§ Problem description: Everything from the top of the data below through the line with "Definition maxDeniedSamples : nat := 10." should be duplicated exactly, and nothing past it.

§ Record set:
(* ===== verification/McpAudit.v ===== *)
(** * MCP tool governance: the decision log

    [pkg/filter/mcp/mcpserver/router/decision_log.go].  Sampling, encoding and
    the logger itself are left out; a nil and an empty map or slice are encoded
    the same way (they are omitted) and are not told apart. *)

From S2P Require Import Prelude GoStrings Endpoint McpCatalog McpPolicy McpIdentity McpPlan McpSelector McpGovern.

Definition maxDeniedSamples : nat := 10.

Record decisionRecord : Type := mkDecisionRecord {
  rec_Event : string;
  rec_Method : string;
  rec_CatalogVersion : string;
  rec_ConfigVersion : string;
  rec_Candidates : nat;
  rec_Selected : nat;
  rec_Mode : string;
  rec_Stages : gmap string Z;
  rec_DeniedSamples : list string;
}.

Definition stageDropCounts (traces : list DecisionTrace) : gmap string Z :=
  foldl (λ counts t, <[tr_Stage t := (default 0 (counts !! tr_Stage t) + 1)%Z]> counts) ∅ traces.

Definition stageDropCountsFromPlan (plan : SelectionPlan) : gmap string Z :=
  if decide (size (plan_StageCounts plan) = 0) then stageDropCounts (plan_Reasons plan)
  else omap (λ count, let dropped := (Z.of_nat (Input count) - Z.of_nat (Output count))%Z in
                      if decide (0 < dropped)%Z then Some dropped else None) (plan_StageCounts plan).

Definition deniedSamples (traces : list DecisionTrace) : list string := take maxDeniedSamples (map tr_Tool traces).

(** [DecisionLogger.record] *)
Definition record (detailLogging : bool) (sc : SelectionContext) (plan : SelectionPlan) (candidates : nat) : decisionRecord :=
  mkDecisionRecord "mcp_router_decision" (sc_Method sc) (plan_CatalogVersion plan) (plan_ConfigHash plan) candidates
    (length (plan_ToolNames plan)) (plan_Mode plan) (stageDropCountsFromPlan plan)
    (if detailLogging then deniedSamples (plan_Reasons plan) else []).

(** What the log says of the drops of one stage. *)
Definition logged_drops (r : decisionRecord) (stage : string) : Z := default 0%Z (rec_Stages r !! stage).

Lemma setLocked_plan s key stored sc allowCreate s' p :
  setLocked s key stored sc allowCreate = (s', Ok p) →
  plan_Reasons p = [] ∧ plan_StageCounts p = plan_StageCounts stored.
Proof. by intros (e0 & _ & -> & _)%setLocked_ok. Qed.

Lemma Commit_plan s key plan sc s' p :
  Commit s key (Some plan) sc = (s', Ok p) → plan_Reasons p = [] ∧ plan_StageCounts p = plan_StageCounts plan.
Proof.
  unfold Commit. destruct (validatePlanWrite _ _ _); [done|]. destruct (sessionActiveLocked s sc); [|done].
  by intros [H1 H2]%setLocked_plan.
Qed.

Lemma SetIfCurrent_plan s base plan s' p :
  SetIfCurrent s base plan = (s', Ok (Some p)) → plan_Reasons p = [] ∧ plan_StageCounts p = plan_StageCounts plan.
Proof.
  unfold SetIfCurrent. destruct (validatePlanWrite _ _ _); [done|]. case_decide; [done|].
  destruct (negb _); [done|]. destruct (entries s !! _); [|done]. case_decide; [done|].
  destruct (setLocked _ _ _ _ _) as [s1 [q|]] eqn:E; [|done]. intros [= <- <-].
  by apply setLocked_plan in E as [H1 H2].
Qed.

(** The selector logs the plan that the store hands back, and the store drops
    the reasons of a plan: the denied samples of a decision record are empty
    even with decision detail logging on, whatever the pipeline dropped. *)
Theorem denied_samples_never_logged s key plan sc s' p candidates :
  Commit s key (Some plan) sc = (s', Ok p) ∨
  (∃ base, pc_Context base = sc ∧ SetIfCurrent s base plan = (s', Ok (Some p))) →
  rec_DeniedSamples (record true sc p candidates) = [].
Proof.
  intros H. assert (plan_Reasons p = []) as Hp.
  { destruct H as [H%Commit_plan|(base & _ & H%SetIfCurrent_plan)]; apply H. }
  simpl. by rewrite Hp.
Qed.

Module audit_sample.

(** A plan for which the policy dropped a tool. *)
Definition plan : SelectionPlan :=
  mkSelectionPlan "s1" [] None "" ModeSelected "" ∅ [mkDecisionTrace "drop" StagePolicy "no-danger" "deny_tag:danger"]
    "plan-1" "id" "prog" "cfg" "v1" 0 false None.
Definition committed : SelectionPlan := clonePlan (stored_plan plan_sample.key (clonePlan plan false) false 2) true.
Definition store : SessionPlanStore :=
  Eval vm_compute in (Commit plan_sample.opened plan_sample.key (Some plan) plan_sample.context).1.

Lemma commit_eq :
  Commit plan_sample.opened plan_sample.key (Some plan) plan_sample.context = (store, Ok committed).
Proof. vm_compute. reflexivity. Qed.
End audit_sample.

Lemma denied_samples_never_logged_witness :
  deniedSamples (plan_Reasons audit_sample.plan) = ["drop"] ∧
  rec_DeniedSamples (record true plan_sample.context audit_sample.committed 1) = [].
Proof.
  split; [reflexivity|].
  exact (denied_samples_never_logged _ _ _ _ _ _ 1 (or_introl audit_sample.commit_eq)).
Defined.

(** ** The tallies of the stages *)

Section tallies.
Context {regexp : Type} (MatchString : regexp → string → bool) (range : StringSet → list string).
Context (ToolJSON : ToolConfig → option string) (ToolGo : ToolConfig → string).
Context (Hrange : ∀ (s : StringSet) x, x ∈ range s ↔ x ∈ s).
Implicit Types (c : CompositeSelector (regexp:=regexp)) (sc : SelectionContext) (l : list ToolConfig).
Implicit Types (m : gmap string StageCount) (p : selectionPipeline).

Definition drops m stage : Z :=
  match m !! stage with
  | Some count => Z.of_nat (Input count) - Z.of_nat (Output count)
  | None => 0
  end.

Definition all_drops m : Z := drops m StagePolicy + drops m StageWorkflow + drops m StageProgressive.

(** A pipeline whose tallies account for every tool that left it. *)
Definition tallied l p : Prop :=
  map_Forall (λ _ count, Output count ≤ Input count) (sp_stageCounts p) ∧
  (all_drops (sp_stageCounts p) + Z.of_nat (length (sp_tools p)) = Z.of_nat (length l))%Z.

Lemma tallied_stage l p m' stage (tools : list ToolConfig) :
  stage ∈ [StagePolicy; StageWorkflow; StageProgressive] → sp_stageCounts p !! stage = None →
  tallied l p → length tools ≤ length (sp_tools p) →
  m' = <[stage := mkStageCount (length (sp_tools p)) (length tools)]> (sp_stageCounts p) →
  map_Forall (λ _ count, Output count ≤ Input count) m' ∧
  (all_drops m' + Z.of_nat (length tools) = Z.of_nat (length l))%Z.
Proof.
  intros Hin Hn [Hle Hsum] Hlen ->. split; [by apply map_Forall_insert_2|].
  unfold all_drops, drops in *. rewrite !elem_of_cons, elem_of_nil in Hin.
  destruct Hin as [->|[->|[->|[]]]]; rewrite lookup_insert_eq, !lookup_insert_ne by done; rewrite Hn in Hsum; simpl in *; lia.
Qed.

Lemma applyPolicy_tallied c sc l :
  let p := applyPolicy MatchString range (newSelectionPipeline l) (cs_policy c) sc in
  tallied l p ∧ sp_stageCounts p !! StageWorkflow = None ∧ sp_stageCounts p !! StageProgressive = None.
Proof.
  assert (tallied l (newSelectionPipeline l)) as H0 by (split; [by apply map_Forall_empty|done]).
  unfold applyPolicy. destruct (cs_policy c) as [q|]; [|done].
  pose proof (policy_Filter_kept MatchString range Hrange q (sp_tools (newSelectionPipeline l)) sc) as Hk.
  destruct (policy_Filter _ _ _ _ _) as [tools traces]. simpl in Hk. split; [|by simplify_map_eq].
  eapply (tallied_stage l (newSelectionPipeline l)); [by left|done|done| |done]. rewrite Hk. apply length_filter.
Qed.

Lemma applyWorkflow_tallied c sc l p :
  tallied l p → sp_stageCounts p !! StageWorkflow = None → sp_stageCounts p !! StageProgressive = None →
  let q := applyWorkflow MatchString p (cs_workflow c) sc in
  tallied l q ∧ sp_stageCounts q !! StageProgressive = None.
Proof.
  intros Ht H1 H2. unfold applyWorkflow. destruct (cs_workflow c) as [w|]; [|done].
  destruct (negb _); [done|]. split; [|by simplify_map_eq].
  eapply (tallied_stage l p); [right; by left|done|done| |done].
  rewrite workflow_filter_kept. destruct (matchWorkflow _ _ _); [apply length_filter|done].
Qed.

Lemma gated_tallied c l p expanded :
  tallied l p → sp_stageCounts p !! StageProgressive = None → tallied l (gated p c expanded).
Proof.
  intros Ht H2. unfold gated. destruct (cs_progressive c) as [g|]; [|done].
  destruct (negb _); [done|]. pose proof (gate_Apply_kept g (sp_tools p) expanded) as Hk.
  destruct (gate_Apply _ _ _) as [tools traces]. simpl in Hk.
  eapply (tallied_stage l p); [right; right; by left|done|done| |done].
  rewrite Hk. destruct expanded; [done|]. destruct (bundleSet g); [apply length_filter|simpl; lia].
Qed.

Lemma pipeline_tallied c sc l expanded : tallied l (pipeline MatchString range c sc l expanded).
Proof.
  destruct (applyPolicy_tallied c sc l) as (H1 & H2 & H3).
  destruct (applyWorkflow_tallied c sc l _ H1 H2 H3) as (H4 & H5).
  pose proof (gated_tallied c l _ expanded H4 H5) as H6. unfold pipeline.
  destruct (finalizeOutcome_spec (gated (applyWorkflow MatchString
    (applyPolicy MatchString range (newSelectionPipeline l) (cs_policy c) sc) (cs_workflow c) sc) c expanded)) as (Ht & _).
  unfold tallied in *. rewrite Ht. unfold finalizeOutcome. by case_decide.
Qed.

Lemma logged_drops_spec detail sc (plan : SelectionPlan) n stage :
  plan_Reasons plan = [] → map_Forall (λ _ count, Output count ≤ Input count) (plan_StageCounts plan) →
  logged_drops (record detail sc plan n) stage = drops (plan_StageCounts plan) stage.
Proof.
  intros Hr Hle. unfold logged_drops, drops. simpl. unfold stageDropCountsFromPlan. case_decide as Hs.
  - apply map_size_empty_inv in Hs. rewrite Hs, Hr, lookup_empty. done.
  - rewrite lookup_omap. destruct (_ !! stage) as [count|] eqn:E; simpl; [|done].
    apply Hle in E. case_decide; simpl; lia.
Qed.
End tallies.

(** The decision record of a selection accounts for every candidate: the
    candidates are the selected tools and the ones that the log says were
    dropped by the policy, the workflow and the progressive gate. *)
Theorem logged_drops_account {regexp : Type} (MatchString : regexp → string → bool) (range : StringSet → list string)
    (ToolJSON : ToolConfig → option string) (ToolGo : ToolConfig → string)
    (Hrange : ∀ (s : StringSet) x, x ∈ range s ↔ x ∈ s)
    (c : CompositeSelector (regexp:=regexp)) sc l id version expanded s key s' p detail :
  let plan := plan_of MatchString range ToolJSON ToolGo c sc l id version expanded in
  plan_Mode plan = ModeSelected → Commit s key (Some plan) sc = (s', Ok p) →
  let r := record detail sc p (length l) in
  (Z.of_nat (rec_Candidates r) =
   Z.of_nat (rec_Selected r) + logged_drops r StagePolicy + logged_drops r StageWorkflow + logged_drops r StageProgressive)%Z.
Proof.
  cbv zeta. unfold plan_of. destruct (pipeline_tallied MatchString range Hrange c sc l expanded) as [Hle Hsum]. revert Hle Hsum.
  generalize (pipeline MatchString range c sc l expanded) as q. intros q Hle Hsum.
  destruct (outcomeAllowsFallback _).
  { unfold applyFallback. case_decide; [done|]. by destruct (defaultBundleTools c). }
  intros _ Hc. pose proof (Commit_plan _ _ _ _ _ _ Hc) as [Hr Hst]. simpl in Hst.
  rewrite !logged_drops_spec by (rewrite ?Hst; done). rewrite Hst. simpl.
  assert (length (plan_ToolNames p) = length (sp_tools q)) as ->; [|unfold all_drops in Hsum; lia].
  unfold Commit in Hc. destruct (validatePlanWrite _ _ _); [done|]. destruct (sessionActiveLocked s sc); [|done].
  apply setLocked_ok in Hc as (e0 & _ & -> & _). apply length_map.
Qed.

Module tally_sample.

Definition MatchString (re s : string) : bool := bool_decide (re = s).
Definition range (s : StringSet) : list string := elements s.
Definition ToolJSON (t : ToolConfig) : option string := None.

Lemma tally_range_ok (s : StringSet) x : x ∈ range s ↔ x ∈ s.
Proof. apply elem_of_elements. Qed.

Definition tool (name : string) (tags : list string) : ToolConfig :=
  mkToolConfig name "" "backend" "" (mkRequestConfig "GET" "/" ∅ "30s") [] (Some (mkToolMeta tags "" None)).
Definition catalog : list ToolConfig := [tool "read" ["safe"]; tool "write" ["safe"]; tool "drop" ["danger"]].
Definition always : matcher (regexp:=string) := mkMatcher (mkPolicyMatch "" "" [] "" "") None.
Definition start : compiledWorkflow := mkCompiledWorkflow "start" always {["read"]} false.
Definition bundles : WorkflowSelector := mkWorkflowSelector [start] {["start" := start]}.

(** The policy drops one tool and the gate another one. *)
Definition selector : CompositeSelector (regexp:=string) :=
  mkCompositeSelector (Some [mkCompiledRule "no-danger" always ∅ {["danger"]} 0]) None
    (Some (mkProgressiveGate (Some bundles) "start" 1)) (Some bundles) "router-1" FallbackFailClosed "" "cfg" "prog" (λ _, "").

Definition plan : SelectionPlan :=
  plan_of MatchString range ToolJSON tool_Name selector plan_sample.context catalog "id" "plan-1" false.
Definition committed : SelectionPlan := clonePlan (stored_plan plan_sample.key (clonePlan plan false) false 2) true.
Definition store : SessionPlanStore :=
  Eval vm_compute in (Commit plan_sample.opened plan_sample.key (Some plan) plan_sample.context).1.
End tally_sample.

Lemma logged_drops_account_witness :
  let r := record false plan_sample.context tally_sample.committed (length tally_sample.catalog) in
  rec_Selected r = 1 ∧
  (Z.of_nat (rec_Candidates r) =
   Z.of_nat (rec_Selected r) + logged_drops r StagePolicy + logged_drops r StageWorkflow + logged_drops r StageProgressive)%Z.
Proof.
  cbv zeta. split; [vm_compute; reflexivity|].
  apply (logged_drops_account tally_sample.MatchString tally_sample.range tally_sample.ToolJSON tool_Name
    tally_sample.tally_range_ok tally_sample.selector plan_sample.context tally_sample.catalog "id" "plan-1" false
    plan_sample.opened plan_sample.key tally_sample.store tally_sample.committed false).
  - vm_compute. reflexivity.
  - vm_compute. reflexivity.
Defined.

§ Exercise response:
(* ===== verification/McpAudit.v ===== *)
(** * MCP tool governance: the decision log

    [pkg/filter/mcp/mcpserver/router/decision_log.go].  Sampling, encoding and
    the logger itself are left out; a nil and an empty map or slice are encoded
    the same way (they are omitted) and are not told apart. *)

From S2P Require Import Prelude GoStrings Endpoint McpCatalog McpPolicy McpIdentity McpPlan McpSelector McpGovern.

Definition maxDeniedSamples : nat := 10.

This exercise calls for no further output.